But there were also many opportunities. It had long been a dream of mine (and my husband) to live overseas, and Mexico was one of our favorite places on the globe. NAFTA (North American Free Trade Agreement) was just getting traction, making it an exciting time to be part of a North American team combining Canada, United States and Mexico.

Looking back on this Cinco de Mayo, I share a few of the lessons I learned with this experience:

Hire based on skills… But also desire. While HQ in the US wanted to place an American in this position in order to tie together the disparate sales/marketing groups, I first had to be approved by the Mexican business leader. So I flew down for an official job interview. My prospective boss looked at me with understandable doubt. Here he was a young gringa with rudimentary Spanish who was supposed to help his business dig out of a big hole (left by a former distributor who ran off leaving lots of debts, and messy inventories). He decided to first test what I was made of by conducting the position interview entirely in Spanish (and he spoke impeccable English). Despite my horrific butchering of the language, the fact that I tried so hard, that I clearly wanted this position, and that I had needed marketing and technology experience persuaded him to take a big risk on me. My first day on the job, he instructed the entire team – “no inglés.” It was incredibly painful but I was able to get over that language hurdle faster than I would have ever imagined.

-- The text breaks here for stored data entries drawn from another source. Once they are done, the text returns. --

(** * seccomp/generate_bpf.py: the TIOCSTI/TIOCLINUX seccomp filter generator

    A shallow embedding of the generator script and the properties of the
    two classic-BPF programs it emits.

    Python integers are [Z]; a [bytes] object is a [list byte]; the
    local list [instructions] is an object of a store, allocated by
    [instructions = []] and mutated by [append]; [struct.pack] raises
    [struct.error] on a value outside its field, modelled by [Raise]. *)

From Stdlib Require Import ZArith List Lia Bool.
From Stdlib Require Import Strings.Byte.
From Stdlib Require Strings.String Strings.Ascii Numbers.DecimalString.
Import ListNotations.
Local Open Scope Z_scope.

(** ** Module constants *)

Definition SECCOMP_RET_KILL_PROCESS : Z := 0x80000000.
Definition SECCOMP_RET_ERRNO : Z := 0x00050000.
Definition SECCOMP_RET_ALLOW : Z := 0x7FFF0000.
Definition SECCOMP_RET_DATA : Z := 0x0000FFFF.

Definition BPF_LD : Z := 0x00.
Definition BPF_JMP : Z := 0x05.
Definition BPF_RET : Z := 0x06.
Definition BPF_W : Z := 0x00.
Definition BPF_ABS : Z := 0x20.
Definition BPF_JEQ : Z := 0x10.
Definition BPF_JSET : Z := 0x40.
Definition BPF_K : Z := 0x00.

Definition AUDIT_ARCH_X86_64 : Z := 0xC000003E.
Definition AUDIT_ARCH_AARCH64 : Z := 0xC00000B7.

Definition NR_IOCTL_X86_64 : Z := 16.
Definition NR_IOCTL_AARCH64 : Z := 29.

Definition X32_SYSCALL_BIT : Z := 0x40000000.

Definition TIOCSTI : Z := 0x5412.
Definition TIOCLINUX : Z := 0x541C.

Definition OFF_NR : Z := 0.
Definition OFF_ARCH : Z := 4.
Definition OFF_ARG1_LO : Z := 24.

Definition EPERM : Z := 1.

Definition RET_ERRNO (e : Z) : Z :=
  Z.lor SECCOMP_RET_ERRNO (Z.land e SECCOMP_RET_DATA).

(** ** Bytes and [struct.pack] *)

Definition bytes := list byte.

Definition byte_of_Z (z : Z) : byte :=
  match Byte.of_N (Z.to_N (z mod 256)) with
  | Some b => b
  | None => x00
  end.

Definition Z_of_byte (b : byte) : Z := Z.of_N (Byte.to_N b).

(** [n] bytes of [z], least significant first. *)
Fixpoint le_bytes (n : nat) (z : Z) : bytes :=
  match n with
  | O => []
  | S n' => byte_of_Z z :: le_bytes n' (z / 256)
  end.

(** The unsigned value of a little-endian byte string. *)
Fixpoint le_value (bs : bytes) : Z :=
  match bs with
  | [] => 0
  | b :: bs' => Z_of_byte b + 256 * le_value bs'
  end.

Inductive exn : Type :=
| struct_error   (* a value does not fit the field it is packed into *)
| bad_reference. (* a store location that holds no object *)

Inductive result (A : Type) : Type :=
| Ok (a : A)
| Raise (e : exn).
Arguments Ok {A} a.
Arguments Raise {A} e.

(** One unsigned field of [w] bytes in a [<] (little-endian, unpadded)
    format: [struct.pack] refuses a value outside [0, 256^w). *)
Definition pack_field (w : nat) (v : Z) : result bytes :=
  if (0 <=? v) && (v <? 256 ^ Z.of_nat w)
  then Ok (le_bytes w v)
  else Raise struct_error.

(** [struct.pack("<HBBI", h, b1, b2, i)]. *)
Definition pack_HBBI (h b1 b2 i : Z) : result bytes :=
  match pack_field 2 h with
  | Raise e => Raise e
  | Ok f0 =>
    match pack_field 1 b1 with
    | Raise e => Raise e
    | Ok f1 =>
      match pack_field 1 b2 with
      | Raise e => Raise e
      | Ok f2 =>
        match pack_field 4 i with
        | Raise e => Raise e
        | Ok f3 => Ok (f0 ++ f1 ++ f2 ++ f3)
        end
      end
    end
  end.

(** ** The instruction encoder *)

Definition bpf_stmt (code k : Z) : result bytes :=
  pack_HBBI code 0 0 k.

Definition bpf_jump (code k jt jf : Z) : result bytes :=
  pack_HBBI code jt jf k.

(** ** The store of list objects and the monad of the generator *)

Definition loc := nat.
Definition heap := list (list bytes).

Definition py (A : Type) : Type := heap -> result (A * heap).

Definition ret {A} (a : A) : py A := fun h => Ok (a, h).

Definition bind {A B} (m : py A) (f : A -> py B) : py B :=
  fun h =>
    match m h with
    | Ok (a, h') => f a h'
    | Raise e => Raise e
    end.

Definition lift {A} (r : result A) : py A :=
  fun h =>
    match r with
    | Ok a => Ok (a, h)
    | Raise e => Raise e
    end.

Notation "x <- m ;; k" := (bind m (fun x => k))
  (at level 61, m at next level, right associativity).
Notation "m ;;; k" := (bind m (fun _ => k))
  (at level 61, right associativity).

Fixpoint update_at {A} (n : nat) (f : A -> A) (l : list A) : list A :=
  match l, n with
  | [], _ => []
  | x :: l', O => f x :: l'
  | x :: l', S n' => x :: update_at n' f l'
  end.

(** [[]]: a fresh, empty list object. *)
Definition new_list : py loc :=
  fun h => Ok (length h, h ++ [[]]).

(** [l.append(x)]: the object at [l] is extended in place. *)
Definition list_append (l : loc) (x : bytes) : py unit :=
  fun h =>
    match nth_error h l with
    | Some _ => Ok (tt, update_at l (fun o => o ++ [x]) h)
    | None => Raise bad_reference
    end.

(** [b"".join(l)]. *)
Definition bytes_join (l : loc) : py bytes :=
  fun h =>
    match nth_error h l with
    | Some o => Ok (concat o, h)
    | None => Raise bad_reference
    end.

(** ** The policy assembler *)

Definition generate_x86_64_filter : py bytes :=
  instructions <- new_list ;;
  (* [0] Load architecture *)
  i <- lift (bpf_stmt (Z.lor (Z.lor BPF_LD BPF_W) BPF_ABS) OFF_ARCH) ;;
  list_append instructions i ;;;
  (* [1] Verify architecture == x86_64, else kill *)
  i <- lift (bpf_jump (Z.lor (Z.lor BPF_JMP BPF_JEQ) BPF_K) AUDIT_ARCH_X86_64 1 0) ;;
  list_append instructions i ;;;
  (* [2] Wrong architecture - kill process *)
  i <- lift (bpf_stmt (Z.lor BPF_RET BPF_K) SECCOMP_RET_KILL_PROCESS) ;;
  list_append instructions i ;;;
  (* [3] Load syscall number *)
  i <- lift (bpf_stmt (Z.lor (Z.lor BPF_LD BPF_W) BPF_ABS) OFF_NR) ;;
  list_append instructions i ;;;
  (* [4] Check x32 ABI bit - if set, deny with EPERM *)
  i <- lift (bpf_jump (Z.lor (Z.lor BPF_JMP BPF_JSET) BPF_K) X32_SYSCALL_BIT 0 1) ;;
  list_append instructions i ;;;
  (* [5] x32 syscall detected - return EPERM *)
  i <- lift (bpf_stmt (Z.lor BPF_RET BPF_K) (RET_ERRNO EPERM)) ;;
  list_append instructions i ;;;
  (* [6] Check if syscall == ioctl *)
  i <- lift (bpf_jump (Z.lor (Z.lor BPF_JMP BPF_JEQ) BPF_K) NR_IOCTL_X86_64 1 0) ;;
  list_append instructions i ;;;
  (* [7] Not ioctl - allow *)
  i <- lift (bpf_stmt (Z.lor BPF_RET BPF_K) SECCOMP_RET_ALLOW) ;;
  list_append instructions i ;;;
  (* [8] Load ioctl cmd (arg1, low 32 bits only) *)
  i <- lift (bpf_stmt (Z.lor (Z.lor BPF_LD BPF_W) BPF_ABS) OFF_ARG1_LO) ;;
  list_append instructions i ;;;
  (* [9] Check if cmd == TIOCSTI *)
  i <- lift (bpf_jump (Z.lor (Z.lor BPF_JMP BPF_JEQ) BPF_K) TIOCSTI 2 0) ;;
  list_append instructions i ;;;
  (* [10] Check if cmd == TIOCLINUX *)
  i <- lift (bpf_jump (Z.lor (Z.lor BPF_JMP BPF_JEQ) BPF_K) TIOCLINUX 1 0) ;;
  list_append instructions i ;;;
  (* [11] Not a blocked ioctl - allow *)
  i <- lift (bpf_stmt (Z.lor BPF_RET BPF_K) SECCOMP_RET_ALLOW) ;;
  list_append instructions i ;;;
  (* [12] Blocked ioctl - return EPERM *)
  i <- lift (bpf_stmt (Z.lor BPF_RET BPF_K) (RET_ERRNO EPERM)) ;;
  list_append instructions i ;;;
  bytes_join instructions.

Definition generate_aarch64_filter : py bytes :=
  instructions <- new_list ;;
  (* [0] Load architecture *)
  i <- lift (bpf_stmt (Z.lor (Z.lor BPF_LD BPF_W) BPF_ABS) OFF_ARCH) ;;
  list_append instructions i ;;;
  (* [1] Verify architecture matches, else kill *)
  i <- lift (bpf_jump (Z.lor (Z.lor BPF_JMP BPF_JEQ) BPF_K) AUDIT_ARCH_AARCH64 1 0) ;;
  list_append instructions i ;;;
  (* [2] Wrong architecture - kill process *)
  i <- lift (bpf_stmt (Z.lor BPF_RET BPF_K) SECCOMP_RET_KILL_PROCESS) ;;
  list_append instructions i ;;;
  (* [3] Load syscall number *)
  i <- lift (bpf_stmt (Z.lor (Z.lor BPF_LD BPF_W) BPF_ABS) OFF_NR) ;;
  list_append instructions i ;;;
  (* [4] Check if syscall == ioctl *)
  i <- lift (bpf_jump (Z.lor (Z.lor BPF_JMP BPF_JEQ) BPF_K) NR_IOCTL_AARCH64 1 0) ;;
  list_append instructions i ;;;
  (* [5] Not ioctl - allow *)
  i <- lift (bpf_stmt (Z.lor BPF_RET BPF_K) SECCOMP_RET_ALLOW) ;;
  list_append instructions i ;;;
  (* [6] Load ioctl cmd (arg1, low 32 bits only) *)
  i <- lift (bpf_stmt (Z.lor (Z.lor BPF_LD BPF_W) BPF_ABS) OFF_ARG1_LO) ;;
  list_append instructions i ;;;
  (* [7] Check if cmd == TIOCSTI *)
  i <- lift (bpf_jump (Z.lor (Z.lor BPF_JMP BPF_JEQ) BPF_K) TIOCSTI 2 0) ;;
  list_append instructions i ;;;
  (* [8] Check if cmd == TIOCLINUX *)
  i <- lift (bpf_jump (Z.lor (Z.lor BPF_JMP BPF_JEQ) BPF_K) TIOCLINUX 1 0) ;;
  list_append instructions i ;;;
  (* [9] Not a blocked ioctl - allow *)
  i <- lift (bpf_stmt (Z.lor BPF_RET BPF_K) SECCOMP_RET_ALLOW) ;;
  list_append instructions i ;;;
  (* [10] Blocked ioctl - return EPERM *)
  i <- lift (bpf_stmt (Z.lor BPF_RET BPF_K) (RET_ERRNO EPERM)) ;;
  list_append instructions i ;;;
  bytes_join instructions.

(** The two generators that [main] runs, indexed so that a property of
    both can be stated once, with the constants each one uses. *)
Inductive target : Type := x86_64 | aarch64.

Definition generate_filter (t : target) : py bytes :=
  match t with
  | x86_64 => generate_x86_64_filter
  | aarch64 => generate_aarch64_filter
  end.

Definition AUDIT_ARCH (t : target) : Z :=
  match t with
  | x86_64 => AUDIT_ARCH_X86_64
  | aarch64 => AUDIT_ARCH_AARCH64
  end.

Definition NR_IOCTL (t : target) : Z :=
  match t with
  | x86_64 => NR_IOCTL_X86_64
  | aarch64 => NR_IOCTL_AARCH64
  end.

(** ** The filter machine *)

(** The machine that runs the emitted records, and the evaluation
    context it reads, are the kernel's and no part of the script; what
    follows models them from the spec and from the constants the script
    names them by. *)

(** Modelled from the spec: the instruction record of its sections 3 and
    6, missing from the script, which only packs it: operation and mode,
    true offset, false offset, operand. *)
Record sock_filter : Type := mk_insn {
  code : Z;
  jt : Z;
  jf : Z;
  k : Z
}.

(** Modelled from the spec: the filter evaluation context of its
    glossary, missing from the script: syscall number, architecture,
    instruction pointer and the six syscall arguments. *)
Record seccomp_data : Type := mk_data {
  nr : Z;
  arch : Z;
  instruction_pointer : Z;
  args : list Z
}.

Set high goals… Then empower with resources. After moving to Mexico and being introduced to the group, my manager switched to English so I would be very clear on his meaning. He presented me with a sheet of several aggressive goals (clean up US$2 million in inventories, set up a demo lab, create a customer service function, and increase sales, to name a few). And I needed to accomplish all these goals within 9 months so we could decide what staff would be retained, versus let go, under Mexican labor laws. Gulp! He then followed with, “Your job is to tell me the staff and budget you need to make this happen.” My fear of failure was completely replaced by a sense of empowerment.

Set up metrics or road posts to keep the team moving forward. My own team was made up of five smart, hard working, eager individuals, who had received virtually no direction or reward for the past few years. Their priorities had been dictated by the crisis of the moment. To start fresh, we met as a team and broke down our clear end goals into a plan with milestones and measures, along with a meeting schedule. This allowed everyone to start working on smaller, reasonable chunks, and gave me plenty of lead time to know when we were heading in the wrong direction.

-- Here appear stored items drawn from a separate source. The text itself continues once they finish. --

Lemma delete_order_stock_nonneg (oid : Z) (db : store) :
  stock_nonneg db -> stock_nonneg (snd (delete_order oid db)).
Proof.
  unfold delete_order, stock_nonneg. intros [Hp Hi].
  destruct (query_get o_id oid (orders db)) as [o|]; simpl; auto.
  destruct (String.eqb (o_status o) "deleted"); simpl; auto.
  split; [|exact Hi]. apply restore_stock_nonneg; [|exact Hp].
  unfold items_of_order. apply Forall_forall. intros it Hin.
  apply filter_In in Hin. destruct Hin as [Hin _].
  rewrite Forall_forall in Hi. exact (Hi it Hin).
Qed.

Lemma exec_stock_nonneg (o : op) (db : store) :
  submits_nonneg_stock int_of_str o ->
  stock_nonneg db ->
  stock_nonneg (snd (exec int_of_str float_of_str o db)).
Proof.
  intros Ho Hdb. destruct o as [rq|rq|rq|now rq|oid|oid]; simpl.
  - apply api_add_product_stock_nonneg; assumption.
  - apply api_update_product_stock_nonneg; assumption.
  - destruct (api_add_retailer_frame rq db) as (Hp & _ & Hi).
    unfold stock_nonneg. rewrite Hp, Hi. exact Hdb.
  - apply api_place_order_stock_nonneg; assumption.
  - apply delete_order_stock_nonneg; assumption.
  - destruct (deliver_order_frame oid db) as (Hp & _ & Hi & _).
    unfold stock_nonneg. rewrite Hp, Hi. exact Hdb.
Qed.

End Preservation.

(** * The order transaction and the life cycle of an order *)

(** C3. When order placement does not succeed, whatever the reason, the
    store after the request is the store before it: no stock is changed
    and no order or order item is created. *)
Theorem place_order_all_or_nothing
        (int_of_str : string -> option Z) (now : Z) (rq : request) (db : store) :
  is_success (fst (api_place_order int_of_str now rq db)) = false ->
  snd (api_place_order int_of_str now rq db) = db.
Proof.
  intros Hfail.
  destruct (api_place_order int_of_str now rq db) as [r s] eqn:E.
  pose proof (api_place_order_failure int_of_str now rq db) as H.
  rewrite E in H. exact (H Hfail).
Qed.

(** An order for more than the stock is refused with 409, and the store is
    untouched. *)
Lemma place_order_all_or_nothing_witness :
  fst (Scenario.place_order 5 (Scenario.order_request 1 [(1, 101)])
                            Scenario.stocked)
  = Resp 409 (Error (Insufficient_stock (PStr "Soap") 100)) /\
  snd (Scenario.place_order 5 (Scenario.order_request 1 [(1, 101)])
                            Scenario.stocked)
  = Scenario.stocked.
Proof.
  split.
  - vm_compute. reflexivity.
  - apply (place_order_all_or_nothing Ascii_builtins.int_of_str 5
             (Scenario.order_request 1 [(1, 101)]) Scenario.stocked).
    vm_compute. reflexivity.
Defined.

(** C4. Round trip: in every store the application can be in, deleting
    the order a successful placement has just created succeeds and leaves
    every product, and so every stock, as it was before the placement. *)
Theorem place_then_delete_restores_stock
        (int_of_str : string -> option Z) (float_of_str : string -> option float)
        (now : Z) (rq : request) (db s1 : store) (oid : Z) :
  reachable int_of_str float_of_str db ->
  api_place_order int_of_str now rq db = (ok (Ok_order_id oid), s1) ->
  exists s2, delete_order oid s1 = (ok Ok, s2) /\
             products s2 = products db /\
             map p_stock (products s2) = map p_stock (products db).
Proof.
  intros Hreach Hplace.
  apply reachable_items_have_orders in Hreach.
  destruct (api_place_order_success _ _ _ _ Hplace eq_refl)
    as (items & rid & g & t & prods & _ & Hv & Hr & Ha).
  injection Hr as ->.
  apply validate_items_held in Hv; [|constructor|constructor].
  destruct Hv as [_ Hheld].
  apply add_order_items_spec in Ha. simpl in Ha.
  destruct Ha as (_ & Ho & Hp & new & Hi & Hnew).
  unfold delete_order. rewrite Ho.
  rewrite query_get_fresh; [|apply next_id_above|reflexivity].
  simpl. eexists. split; [reflexivity|]. simpl.
  assert (Hitems : items_of_order (next_id o_id (orders db)) s1 = new).
  { unfold items_of_order. rewrite Hi. apply items_of_fresh_order; auto.
    eapply Forall2_right; [|exact Hnew]. intros e it (H & _). exact H. }
  assert (Hps : restore_stock (items_of_order (next_id o_id (orders db)) s1)
                              (products s1) = products db).
  { rewrite Hitems, Hp.
    rewrite (restore_stock_given_back (adjust_all (taken prods) (products db)) Hnew).
    - unfold given_back, taken.
      rewrite <- (adjust_all_undo
                    (map (fun e => (p_id (fst (snd e)), snd (snd e))) prods)
                    (products db)) at 2.
      rewrite map_map. reflexivity.
    - eapply Forall_impl; [|exact Hheld].
      intros e [Hq _]. rewrite adjust_all_keys.
      apply query_get_some in Hq. destruct Hq as [_ Hin].
      apply in_map. exact Hin. }
  rewrite Hps. auto.
Qed.

(** Ten pieces of soap ordered and the order deleted: the stock is 100
    again. *)
Lemma place_then_delete_restores_stock_witness :
  exists s2, delete_order 1 Scenario.ordered = (ok Ok, s2) /\
             products s2 = products Scenario.stocked /\
             map p_stock (products s2) = map p_stock (products Scenario.stocked).
Proof.
  apply (@place_then_delete_restores_stock
           Ascii_builtins.int_of_str Ascii_builtins.float_of_str 5
           (Scenario.order_request 1 [(1, 10)]) Scenario.stocked
           Scenario.ordered 1).
  - exists [Add_product Scenario.soap; Add_retailer Scenario.abc_store].
    reflexivity.
  - vm_compute. reflexivity.
Defined.

(** C7. Deleting an order whose status is already "deleted" is refused
    ('Already deleted', which the handler answers with status 400), and the
    store, its stocks and the order included, stays as it was. *)
Theorem delete_deleted_order_rejected (oid : Z) (db : store) (o : Order) :
  query_get o_id oid (orders db) = Some o ->
  o_status o = "deleted" ->
  delete_order oid db = (Resp 400 (Error Already_deleted), db).
Proof.
  intros Hget Hst. unfold delete_order. rewrite Hget, Hst. reflexivity.
Qed.

(** The order of the scenario, deleted once, cannot be deleted again. *)
Lemma delete_deleted_order_rejected_witness :
  delete_order 1 (Scenario.serve [Delete_order 1] Scenario.ordered)
  = (Resp 400 (Error Already_deleted),
     Scenario.serve [Delete_order 1] Scenario.ordered).
Proof.
  apply (@delete_deleted_order_rejected 1
           (Scenario.serve [Delete_order 1] Scenario.ordered)
           (mkOrder 1 1 5 150 10 "deleted")).
  - vm_compute. reflexivity.
  - reflexivity.
Defined.

(** C1. A request that lists product 1 twice, 3 pieces and then 4 (the
    product sells at 15): the order records 7 items and a grand total of
    105, while its only item has quantity 4 and item total 60, and the
    stock goes from 100 to 96. *)
Theorem place_order_duplicate_product_totals :
  let s := snd (Scenario.place_order 5 (Scenario.order_request 1 [(1, 3); (1, 4)])
                                     Scenario.stocked) in
  fst (Scenario.place_order 5 (Scenario.order_request 1 [(1, 3); (1, 4)])
                            Scenario.stocked) = ok (Ok_order_id 1) /\
  map o_total_items (orders s) = [7] /\
  sum_qty (items_of_order 1 s) = 4 /\
  map o_grand_total (orders s) = [105%float] /\
  sum_item_total (items_of_order 1 s) = 60%float /\
  map p_stock (products s) = [96].
Proof. vm_compute. repeat split; reflexivity. Qed.

(** C5. A request with a retailer and an empty list of items is not
    refused: in every store it is answered 200 and an order without items,
    with totals 0, is inserted. *)
Theorem place_order_empty_items_accepted
        (int_of_str : string -> option Z) (now : Z) (db : store) :
  api_place_order int_of_str now
    (json_request (PDict [("retailer_id", PInt 1); ("items", PList [])])) db
  = (ok (Ok_order_id (next_id o_id (orders db))),
     with_orders
       (orders db ++ [mkOrder (next_id o_id (orders db)) 1 now 0%float 0
                              "pending"]) db).
Proof. reflexivity. Qed.

(** C2, as stated, fails: add-product stores the stock it is sent, and a
    request that sends -5 leaves a product whose stock is -5. *)
Lemma add_product_negative_stock :
  map p_stock
      (products
         (Scenario.serve
            [Add_product (json_request (PDict [("name", PStr "Soap");
                                               ("stock", PInt (-5))]))]
            empty_store))
  = [-5].
Proof. vm_compute. reflexivity. Qed.

(** C2, amended. Restock, order placement, order deletion and delivery
    never make a stock negative, and add-product stores the stock it is
    sent: after any sequence of requests whose add-product requests send no
    negative stock, no product has a negative stock. *)
Theorem stock_never_negative
        (int_of_str : string -> option Z) (float_of_str : string -> option float)
        (ops : list op) :
  Forall (submits_nonneg_stock int_of_str) ops ->
  Forall (fun p => 0 <= p_stock p)
         (products (run int_of_str float_of_str ops empty_store)).
Proof.
  intros Hops.
  apply (@run_invariant int_of_str float_of_str
           stock_nonneg (submits_nonneg_stock int_of_str)).
  - intros o db. apply exec_stock_nonneg.
  - exact Hops.
  - split; constructor.
Qed.

(** A run through every kind of request, the stock sent being 100. *)
Lemma stock_never_negative_witness :
  Forall (fun p => 0 <= p_stock p)
         (products
            (Scenario.serve
               [Add_product Scenario.soap; Add_retailer Scenario.abc_store;
                Place_order 5 (Scenario.order_request 1 [(1, 100)]);
                Update_product_stock
                  (json_request (PDict [("id", PInt 1);
                                        ("stock_to_add", PInt (-7))]));
                Deliver_order 1; Delete_order 1]
               empty_store)).
Proof.
  apply (@stock_never_negative
           Ascii_builtins.int_of_str Ascii_builtins.float_of_str).
  repeat constructor. vm_compute. discriminate.
Defined.






(** C8, as stated, fails: the stock is an integer of 64 bits.  A restock
    of the soap (stock 100) by 9223372036854775807 raises [OverflowError]
    when the row is written: the stock is not increased and the prices of
    the request are not set. *)
Lemma restock_beyond_64_bits_refused :
  let rq := json_request (PDict [("id", PInt 1);
                                 ("stock_to_add", PInt 9223372036854775807);
                                 ("cp", PInt 11); ("sp", PInt 16);
                                 ("mrp", PInt 21)]) in
  api_update_product_stock Ascii_builtins.int_of_str
    Ascii_builtins.float_of_str rq Scenario.stocked
  = (Unhandled OverflowError, Scenario.stocked) /\
  query_get p_id 1 (products Scenario.stocked)
  = Some (mkProduct 1 (PStr "Soap") 10 15 20 100).
Proof. vm_compute. split; reflexivity. Qed.

(** C8, amended. A restock request is a JSON object whose [id] and
    [stock_to_add] (0 when absent) convert to integers and whose [cp],
    [sp] and [mrp] (0 when absent) convert to floats, on a product that
    exists, its id an integer of 64 bits.  When [stock_to_add] is positive
    and the sum of the stock and [stock_to_add] is no integer of 64 bits,
    the request raises [OverflowError] and the store stays as it was.  In
    every other case it is answered with the new stock; the product keeps
    its key and name, gets the [cp], [sp] and [mrp] of the request (NULL
    for a NaN) whatever [stock_to_add] is, and its stock grows by
    [stock_to_add] exactly when [stock_to_add] is positive; no other
    product and no other table changes. *)
Theorem restock_sets_prices_and_adds_stock
        (int_of_str : string -> option Z) (float_of_str : string -> option float)
        (rq : request) (db : store) (d : list (string * pyval))
        (product_id stock_to_add : Z) (cp sp mrp : float) (p : Product) :
  json rq = PDict d ->
  py_int int_of_str (field d "id" PNone) = Val product_id ->
  py_int int_of_str (field d "stock_to_add" (PInt 0)) = Val stock_to_add ->
  py_float float_of_str (field d "cp" (PInt 0)) = Val cp ->
  py_float float_of_str (field d "sp" (PInt 0)) = Val sp ->
  py_float float_of_str (field d "mrp" (PInt 0)) = Val mrp ->
  int64 product_id = true ->
  query_get p_id product_id (products db) = Some p ->
  let new_stock :=
    if 0 <? stock_to_add then p_stock p + stock_to_add else p_stock p in
  let r := api_update_product_stock int_of_str float_of_str rq db in
  if (0 <? stock_to_add) && negb (int64 (p_stock p + stock_to_add))
  then r = (Unhandled OverflowError, db)
  else
    fst r = ok (Ok_new_stock new_stock) /\
    query_get p_id product_id (products (snd r))
    = Some (mkProduct (p_id p) (p_name p) (store_real cp) (store_real sp)
                      (store_real mrp) new_stock) /\
    (forall k, k <> product_id ->
               query_get p_id k (products (snd r))
               = query_get p_id k (products db)) /\
    map p_id (products (snd r)) = map p_id (products db) /\
    retailers (snd r) = retailers db /\ orders (snd r) = orders db /\
    order_items (snd r) = order_items db.
Proof.
  intros Hjson Hid Hadd Hcp Hsp Hmrp Hkey Hget new_stock r.
  destruct (api_update_product_stock_frame int_of_str float_of_str rq db)
    as (Hr & Ho & Hi & Hk).
  fold r in Hr, Ho, Hi, Hk.
  assert (Hfields : update_product_stock_fields int_of_str float_of_str
                      (json rq)
                    = Val (product_id, stock_to_add, cp, sp, mrp)).
  { rewrite Hjson. unfold update_product_stock_fields, get.
    fold (field d "id" PNone). fold (field d "stock_to_add" (PInt 0)).
    fold (field d "cp" (PInt 0)). fold (field d "sp" (PInt 0)).
    fold (field d "mrp" (PInt 0)). simpl.
    rewrite Hid; simpl. rewrite Hadd; simpl. rewrite Hcp; simpl.
    rewrite Hsp; simpl. rewrite Hmrp; simpl. reflexivity. }
  assert (Hs : r = if (0 <? stock_to_add)
                      && negb (int64 (p_stock p + stock_to_add))
                   then (Unhandled OverflowError, db)
                   else (ok (Ok_new_stock new_stock),
                         with_products
                           (let ps := modify p_id product_id
                                             (set_prices (store_real cp)
                                                         (store_real sp)
                                                         (store_real mrp))
                                             (products db) in
                            if 0 <? stock_to_add
                            then add_stock product_id stock_to_add ps
                            else ps) db)).
  { unfold r, api_update_product_stock. rewrite Hfields, Hkey, Hget.
    unfold new_stock. rewrite Z.gtb_ltb. simpl negb. cbv iota.
    destruct (0 <? stock_to_add); reflexivity. }
  destruct ((0 <? stock_to_add) && negb (int64 (p_stock p + stock_to_add)));
    [exact Hs|].
  rewrite Hs in Hk |- *. simpl. repeat split; auto.
  - unfold new_stock.
    destruct (0 <? stock_to_add).
    + unfold add_stock.
      erewrite query_get_modify_same;
        [|reflexivity|apply query_get_modify_same; [reflexivity|exact Hget]].
      reflexivity.
    + erewrite query_get_modify_same; [|reflexivity|exact Hget]. reflexivity.
  - intros k Hk'. destruct (0 <? stock_to_add); unfold add_stock;
      repeat rewrite query_get_modify_other by (auto; reflexivity);
      reflexivity.
Qed.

Sometimes you have to roll up your sleeves… The most nagging problem was our inventory situation. I was constantly bombarded by client complaints, yet our systems claimed we were overstocked. After a few months, there was virtually no progress. Fortunately one of our most successful distributors took me under his wing with some great advice. The systems were inaccurate for many reasons, I needed to go to the warehouse and roll up my sleeves. Those few visits made all the difference. Not that I personally shipped out more orders, but my presence demonstrated to the warehouse workers that this was important – and a critical problem. Working side by side we got to know each other and work as a team.

But take time out for small fiestas. Another mini-project was the expansion of our office space. When the construction was done (coinciding with Mexican Independence Day in September), I donned my traditional Mexican dress and brought in lunch from a local place. The sales and marketing team sat on bare carpet listening to music and gorging ourselves on tamales with rajas, chorizo and mole. The funny thing was that it was this small event that my staff recounted even a year later. It brought us together as a team and gave us the time to celebrate our hard work. I also learned in Mexico that job titles and employers change with the times, but trust and friendships are enduring.

There is an expression in Mexico: “La Reconquista,” referring to the fact that the original conquistadores arrived to conquer the land, but ended up conquered themselves by the beauty, the food and the warmth of the people. This certainly happened in my case. I was sent as an “expert” in marketing and emerging technologies, but ended up being the one to learn and grow more than any other time before or since.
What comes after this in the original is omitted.